(* ===== verification/QueueProps.v ===== *)
(** * The life of a task in a task queue

    The queue of a stub is a list of messages and its tasks are the two maps of
    [TaskProps]; [queue_rel] relates both to the database.  The theorems compose
    the queue client, the task repository, the dispatcher and the service. *)

From S2P Require Import Prelude GoStd Redis Keys Types Codec Lock Env ContainerRepo PoolManager.
From S2P Require Import TaskRepo Dispatcher TaskProps DispatcherProps TaskQueue Autoscaler Instances.
From S2P Require Import RequestBuffer QueueService.

Local Open Scope Z_scope.
Set Default Proof Using "Type".

(** ** Keys of a queue *)

(** Two keys of one queue that differ after the stub. *)
Ltac queue_key_ne :=
  let E := fresh in
  intros E; unfold taskQueueList, taskQueueTaskHeartbeat, taskQueueTaskDuration,
    taskQueueTaskRunningLockIndex, taskQueueTaskRunningLock, taskQueueProcessingLock,
    taskQueueKeepWarmLock in E; simpl in E;
  repeat injection E as E; apply str_app_inj_l in E; repeat injection E as E;
  apply str_app_inj_l in E; discriminate E.

Section queue.
Context {TJ : TaskJson} (ws stub : string).
Context (Hws : no_colon ws = true) (Hstub : no_colon stub = true).

Local Abbreviation qlist := (taskQueueList ws stub).
Local Abbreviation qindex := (taskQueueTaskRunningLockIndex ws stub).
Local Abbreviation qlock := (taskQueueTaskRunningLock ws stub).
Local Abbreviation qduration := (taskQueueTaskDuration ws stub).

(** The ids of tasks: a running lock is then no index. *)
Definition tid_ok (id : string) : Prop := id_ok id /\ id <> "index".

Lemma lock_ne_index c c' id : tid_ok id -> qlock c id <> qindex c'.
Proof.
  intros [[Hid _] Hne] E.
  assert (qlock c id = ("taskqueue:" +:+ ws +:+ ":" +:+ stub +:+ ":task_running:" +:+ c) +:+
    String colon id) as E1.
  { unfold taskQueueTaskRunningLock. simpl. rewrite str_app_nil_r.
    by repeat (f_equal; rewrite ?str_app_assoc). }
  assert (qindex c' = ("taskqueue:" +:+ ws +:+ ":" +:+ stub +:+ ":task_running:" +:+ c') +:+
    String colon "index") as E2.
  { unfold taskQueueTaskRunningLockIndex. simpl. by repeat (f_equal; rewrite ?str_app_assoc). }
  rewrite E1, E2 in E. apply (f_equal last_segment) in E.
  rewrite !last_segment_app in E by done. done.
Qed.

TASK INSTRUCTIONS: Write out exactly the lines from the beginning of the material above through the line with "taskQueueKeepWarmLock in E; simpl in E;", including both and omitting all others.

EXERCISE RESULT:
(* ===== verification/QueueProps.v ===== *)
(** * The life of a task in a task queue

    The queue of a stub is a list of messages and its tasks are the two maps of
    [TaskProps]; [queue_rel] relates both to the database.  The theorems compose
    the queue client, the task repository, the dispatcher and the service. *)

From S2P Require Import Prelude GoStd Redis Keys Types Codec Lock Env ContainerRepo PoolManager.
From S2P Require Import TaskRepo Dispatcher TaskProps DispatcherProps TaskQueue Autoscaler Instances.
From S2P Require Import RequestBuffer QueueService.

Local Open Scope Z_scope.
Set Default Proof Using "Type".

(** ** Keys of a queue *)

(** Two keys of one queue that differ after the stub. *)
Ltac queue_key_ne :=
  let E := fresh in
  intros E; unfold taskQueueList, taskQueueTaskHeartbeat, taskQueueTaskDuration,
    taskQueueTaskRunningLockIndex, taskQueueTaskRunningLock, taskQueueProcessingLock,
    taskQueueKeepWarmLock in E; simpl in E;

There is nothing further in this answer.